FOLHA DE SP - 16/02
Hoje, muitas clínicas psiquiátricas possuem campos de esporte e salas de leitura e de jogos
A
morte de Eduardo Coutinho chocou o país e particularmente os seus
amigos. Morrer assassinado era a última coisa que alguém poderia prever
que ocorresse com ele. Por isso mesmo, ao chegar em casa e ver seu rosto
na televisão, me detive pensando que se tratava de alguma notícia
relacionada com sua atividade de cineasta. Não era, logo ouvi o locutor
dizer que ele havia morrido, e fiquei surpreso. E logo acrescentou que
havia sido morto por seu filho Daniel, de 41 anos.
Não dava para
acreditar naquilo, era absurdo demais. Não obstante, aos poucos, aquele
quadro trágico ia se completando e ganhando realidade. O filho era
doente mental e consumia drogas. Matara o pai a facadas e tentara fazer o
mesmo com a mãe; em seguida, esfaqueou-se a si mesmo, mas não morreu.
Teria
declarado a um vizinho que fizera aquilo para libertar os pais e a si
mesmo. Sem dúvida, é preciso estar louco e surtado para pensar e agir
dessa maneira. Depois de saber essas coisas, não restava dúvida: Daniel
agira tomado por um surto esquizofrênico.
Não sabia que Eduardo
Coutinho tinha um filho com esse problema. Segundo ouvir dizer, parece
que ele não admitia que o filho fosse doente mental e, se isso for
verdade, certamente evitava tratá-lo com tal. Pode não ser verdade mas,
se for, não seria o único caso de uma família não admitir que algum de
seus membros seja louco. Conheci uma família que manteve trancado num
quarto, por mais de uma década, um filho com problemas psíquicos.
Esse
tipo de comportamento decorre quase sempre de uma visão preconceituosa
da doença mental, como se sua incidência na família fosse uma espécie de
maldição. Era assim no passado.
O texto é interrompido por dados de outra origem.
Lemma emergency_does {E} wd location cell reason :
  table_wf wd -> wd_heap wd !! location = Some cell ->
  does [] (emergency_terminate_entry (F := F) (E := E) location (we_handle (cell_entry cell))
             (we_connection (cell_entry cell)) reason)
    (fun r wd' => r = Ok tt /\ emergency_outcome location cell reason wd wd') wd.
Proof.
  intros Hwf Hl. unfold emergency_terminate_entry. apply (does_borrow_mut _ _ _ _ _ _ Hl). intros Hr.
  rewrite bool_decide_true, Z.eqb_refl by done. cbn [negb orb].
  destruct (entry_facts _ _ _ Hwf Hl) as [Hreaped|(Hactive & b & Hb & Harm)].
  - rewrite reaped_branch by done. apply does_ret. split; [done|now left].
  - rewrite active_branch by done.
    set (eff := effective (we_phase (cell_entry cell)) reason).
    set (wd1 := set_entry location cell (with_broker None (with_phase (Reaping eff) (cell_entry cell))) wd).
    destruct (emergency_terminate_and_reap (Some eff) (eb_authority b, wd_world wd1)) as [r s] eqn:Hem.
    assert (Hgo : forall k : unit -> stm WD E unit,
      (put_entry location (with_broker None (with_phase (Reaping eff) (cell_entry cell))) >>!
       (let! broker := slift (expect (we_broker (cell_entry cell))) in
        let! _ := call_authority (fun _ => EmergencyReaped (exact_child (eb_authority broker)) (Some eff))
                    (emergency_terminate_and_reap (Some eff)) (eb_authority broker) in k tt)) wd
      = (let! _ := call_authority (fun _ => EmergencyReaped (exact_child (eb_authority b)) (Some eff))
                     (emergency_terminate_and_reap (Some eff)) (eb_authority b) in k tt) wd1).
    { intros k. unfold sbind at 1. rewrite (put_entry_run wd _ cell) by done. unfold sbind at 1, slift. now rewrite Hb. }
    unfold does, wp. rewrite (Hgo (fun _ => _)). clear Hgo. destruct r as [[]|[]|].
    + destruct s as [a' w'].
      unfold sbind at 1. rewrite (call_run _ _ _ _ (Ok tt) a' w') by (done || discriminate).
      unfold sbind. erewrite borrow_mut_run; [|apply set_lookup|done]. cbn [cell_entry]. rewrite still_reaping_put. cbn [negb].
      erewrite put_entry_run; [|apply set_lookup]. unfold wd1. rewrite set_entry_again. right. split; [done|].
      split; [now apply (reap_steps location cell b (EmergencyReaped (exact_child (eb_authority b)) (Some eff)) eff w')|].
      split; [done|]. right. split; [done|]. now exists b, w'.
    + destruct (call_aborts (E := E) [] (fun _ => EmergencyReaped (exact_child (eb_authority b)) (Some eff)) _ _ wd1 wd s Hem)
        as (wd' & Hrun & Hst); [done| |].
      { exists (eb_authority b), (wd_world wd1). split; [done|]. right; right. exists (Some eff). now rewrite Hem. }
      unfold sbind. rewrite Hrun. now left.
Qed.

(** ** The sweep *)

Definition reaped_at wd (location : nat) : Prop :=
  exists cell, wd_heap wd !! location = Some cell /\ is_reaped (we_phase (cell_entry cell)) = true.
Definition active_at wd (location : nat) : Prop :=
  exists cell, wd_heap wd !! location = Some cell /\ active (we_phase (cell_entry cell)) = true.

Lemma live_entry wd handle location :
  table_wf wd -> wd_live wd !! handle = Some location ->
  exists cell, wd_heap wd !! location = Some cell /\ we_handle (cell_entry cell) = handle /\
    (is_reaped (we_phase (cell_entry cell)) = true \/ active (we_phase (cell_entry cell)) = true).
Proof.
  intros Hwf Hl. destruct (tw_live wd Hwf _ _ Hl) as (cell & Hc & Hh). exists cell.
  destruct (entry_facts _ _ _ Hwf Hc) as [?|[? _]]; auto.
Qed.

Definition swept_handle wd (p : bytes * nat) : option bytes :=
  match wd_heap wd !! snd p with
  | Some cell => if is_reaped (we_phase (cell_entry cell)) then Some (fst p) else None
  | None => None
  end.

Lemma reaped_loop {E} l acc wd :
  table_wf wd -> Forall (fun p => wd_live wd !! fst p = Some (snd p)) l ->
  sfor l (reaped_entry (E := E)) acc wd = (Ok (acc ++ omap (swept_handle wd) l), wd).
Proof.
  intros Hwf. revert acc. induction l as [|[h loc] l IH]; intros acc Hl; cbn [sfor]; [unfold sret; cbn; now rewrite app_nil_r|].
  apply Forall_cons in Hl as [Hp Hl]. destruct (live_entry _ _ _ Hwf Hp) as (cell & Hc & _ & Hphase).
  unfold sbind at 1, reaped_entry, sbind at 1. cbn [fst snd] in *. rewrite (borrow_run wd _ cell) by done.
  cbn [omap list_omap]. unfold swept_handle at 1. cbn [snd fst]. rewrite Hc.
  destruct Hphase as [Hr|Ha].
  - rewrite reaped_branch, Hr by done. cbn. rewrite IH by done. now rewrite <- app_assoc.
  - rewrite active_branch by done. cbn. rewrite IH by done. now destruct (we_phase (cell_entry cell)).
Qed.

Lemma retire_loop {E} hs wd :
  table_wf wd -> NoDup hs -> Forall (fun h => exists l, wd_live wd !! h = Some l /\ reaped_at wd l) hs ->
  exists wd', sfor hs (retire (E := E)) tt wd = (Ok tt, wd') /\ wsteps [] wd wd' /\
    wd_heap wd' = wd_heap wd /\ wd_events wd' = wd_events wd /\ wd_world wd' = wd_world wd /\
    forall h, wd_live wd' !! h = if decide (h ∈ hs) then None else wd_live wd !! h.
Proof.
  revert wd. induction hs as [|h hs IH]; intros wd Hwf Hnd Hall.
  - exists wd. split_and!; try done; constructor.
  - apply NoDup_cons in Hnd as [Hh Hnd]. apply Forall_cons in Hall as [(l & Hl & cell & Hc & Hr) Hall].
    set (wd1 := with_live (delete h (wd_live wd)) (with_tombstones ({[h]} ∪ wd_tombstones wd) wd)).
    assert (Hstep : wstep None wd wd1) by (now apply (ws_retire h l cell)).
    destruct (IH wd1) as (wd' & Hrun & Hs & Hheap & Hev & Hw & Hlive); [exact (wstep_wf _ _ _ Hstep Hwf)|done| |].
    { rewrite Forall_forall in Hall |- *. intros h' Hin. destruct (Hall _ Hin) as (l' & Hl' & Hr').
      exists l'. split; [|exact Hr']. cbn. rewrite lookup_delete_ne; [done|set_solver]. }
    exists wd'. split_and!; [|exact (wsteps_nil_trans _ _ _ (wsteps_one _ _ Hstep) Hs)|done|done|done|].
    + cbn [sfor]. unfold sbind at 1. replace (retire h () wd) with (Ok (E := E) tt, wd1); [exact Hrun|].
      unfold retire, sbind, sget, smodify, slift. cbn.
      rewrite bool_decide_false; [|intros Ht; apply (tw_tombstones wd Hwf) in Ht; congruence].
      now rewrite Hl.
    + intros h'. rewrite Hlive. cbn. destruct (decide (h' = h)) as [->|Hne].
      * rewrite lookup_delete_eq. rewrite (decide_True (P := h ∈ h :: hs)) by now left. now case_decide.
      * rewrite lookup_delete_ne by done. destruct (decide (h' ∈ hs)) as [Hin|Hin].
        -- now rewrite decide_True by now right.
        -- rewrite decide_False; [done|]. set_solver.
Qed.

Definition swept wd wd' : Prop :=
  wd_heap wd' = wd_heap wd /\ wd_events wd' = wd_events wd /\ wd_world wd' = wd_world wd /\
  forall h l, wd_live wd' !! h = Some l <-> wd_live wd !! h = Some l /\ active_at wd l.

Lemma swept_handle_nodup wd : NoDup (omap (swept_handle wd) (map_to_list (wd_live wd))).
Proof.
  assert (Hsub : omap (swept_handle wd) (map_to_list (wd_live wd)) `sublist_of` (map_to_list (wd_live wd)).*1).
  { induction (map_to_list (wd_live wd)) as [|p l IH]; [constructor|].
    cbn [omap list_omap fmap list_fmap]. unfold swept_handle at 1. destruct (wd_heap wd !! snd p) as [cell|]; [|now constructor].
    destruct (is_reaped _); now constructor. }
  eapply sublist_NoDup; [|exact Hsub]. apply NoDup_fst_map_to_list.
Qed.

Lemma sweep_run {E} wd : table_wf wd ->
  exists wd', sweep_reaped (E := E) wd = (Ok tt, wd') /\ wsteps [] wd wd' /\ swept wd wd'.
Proof.
  intros Hwf. set (hs := omap (swept_handle wd) (map_to_list (wd_live wd))).
  assert (Hin : forall h, h ∈ hs <-> exists l, wd_live wd !! h = Some l /\ reaped_at wd l).
  { intros h. unfold hs. rewrite list_elem_of_omap. unfold swept_handle, reaped_at. split.
    - intros ([h' l] & Hel & Hs). apply elem_of_map_to_list in Hel. cbn in Hs. exists l.
      destruct (wd_heap wd !! l) as [cell|]; [|done]. destruct (is_reaped _) eqn:Er; [|done]. simplify_eq. eauto.
    - intros (l & Hl & cell & Hc & Hr). exists (h, l). split; [now apply elem_of_map_to_list|]. cbn. now rewrite Hc, Hr. }
  destruct (retire_loop (E := E) hs wd Hwf) as (wd' & Hrun & Hs & Hheap & Hev & Hw & Hlive).
  - apply swept_handle_nodup.
  - apply Forall_forall. intros h. apply Hin.
  - exists wd'. split_and!; [|done|]; [|split_and!; [done..|]].
    + unfold sweep_reaped, sbind at 1, sget. unfold sbind. rewrite reaped_loop; [exact Hrun|done|].
      apply Forall_forall. intros [h l] Hel. now apply elem_of_map_to_list in Hel.
    + intros h l. rewrite Hlive. destruct (decide (h ∈ hs)) as [Hh|Hh].
      * split; [done|]. intros [Hl (c & Hc & Ha)]. apply Hin in Hh as (l' & Hl' & c' & Hc' & Hr).
        simplify_eq. now destruct (we_phase (cell_entry c')).
      * split; [|now intros [? _]]. intros Hl. split; [done|].
        destruct (live_entry _ _ _ Hwf Hl) as (cell & Hc & _ & [Hr|Ha]); [|now exists cell].
        destruct Hh. apply Hin. exists l. split; [done|]. now exists cell.
Qed.

End Theory.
Hoje, no entanto, são pessoas avançadas
que negam a existência da doença mental. Segundo elas, trata-se apenas
de um relacionamento diferente com o mundo real. Admitir que alguém é
louco seria nada mais nada menos que um preconceito.
Certamente,
quem pensa assim nunca viveu de fato o problema. Como pega bem
mostrar-se avançado, aberto, antirrepressivo, muita gente não apenas
nega que a loucura seja doença como, coerentemente, se opõe à internação
nos chamados "manicômios". Criaram até um movimento que se intitula
"antimanicomial", que visa, de fato, acabar com as clínicas
psiquiátricas, uma vez que o que se chama de manicômio não existe mais.
É
verdade que, no passado, a internação nesses hospitais implicava em
agressão física e choques elétricos, mas não por simples crueldade e,
sim, pelo desconhecimento das causas da doença e de medicamentos
apropriados.
Com a descoberta dos remédios neuroléticos, os
hospitais psiquiátricos mudaram radicalmente. Hoje, muitas dessas
clínicas possuem campos de esporte e salas de leitura e de jogos. Já não
lembram em nada os hospícios de antigamente, que mais pareciam prisões.
Os
adeptos da nova psiquiatria fazem por ignorar essa mudança para
justificar sua tese contra a internação. Essa tese surgiu em Bolonha,
onde foi implantada com resultados desastrosos: os doentes pobres
terminavam nas ruas como mendigos.
Isso já começa a acontecer no
Brasil que, tendo adotado a tal nova psiquiatria, levou à extinção de
mais de 30 mil leitos em hospitais públicos. Quem tem recursos interna
seus doentes em clínicas particulares, enquanto os doentes pobres morrem
na rua. E isso é obra de um governo que diz trabalhar em favor dos
necessitados.
Tive oportunidade de conversar com pessoas que se
opõem à internação de doentes mentais e me dei conta de que nada sabem
da doença e aceitam a nova psiquiatria por acreditarem que favorece aos
doentes. Na verdade, a internação só tem cabimento quando o doente entra
em surto e consequentemente torna-se um perigo para si mesmo e para os
outros. Foi o que aconteceu no caso de Eduardo Coutinho.
Desconheço
a situação por que passava sua família naquele momento, mas não resta
dúvida de que o filho Daniel, que é esquizofrênico, entrou em surto. Não
sei por que os pais não solicitaram atendimento médico para interná-lo,
mas não tenho dúvida de que, se o tivessem feito, aquela tragédia
dificilmente teria ocorrido.
Espero que esse exemplo terrível leve as pessoas refletirem melhor sobre essa questão.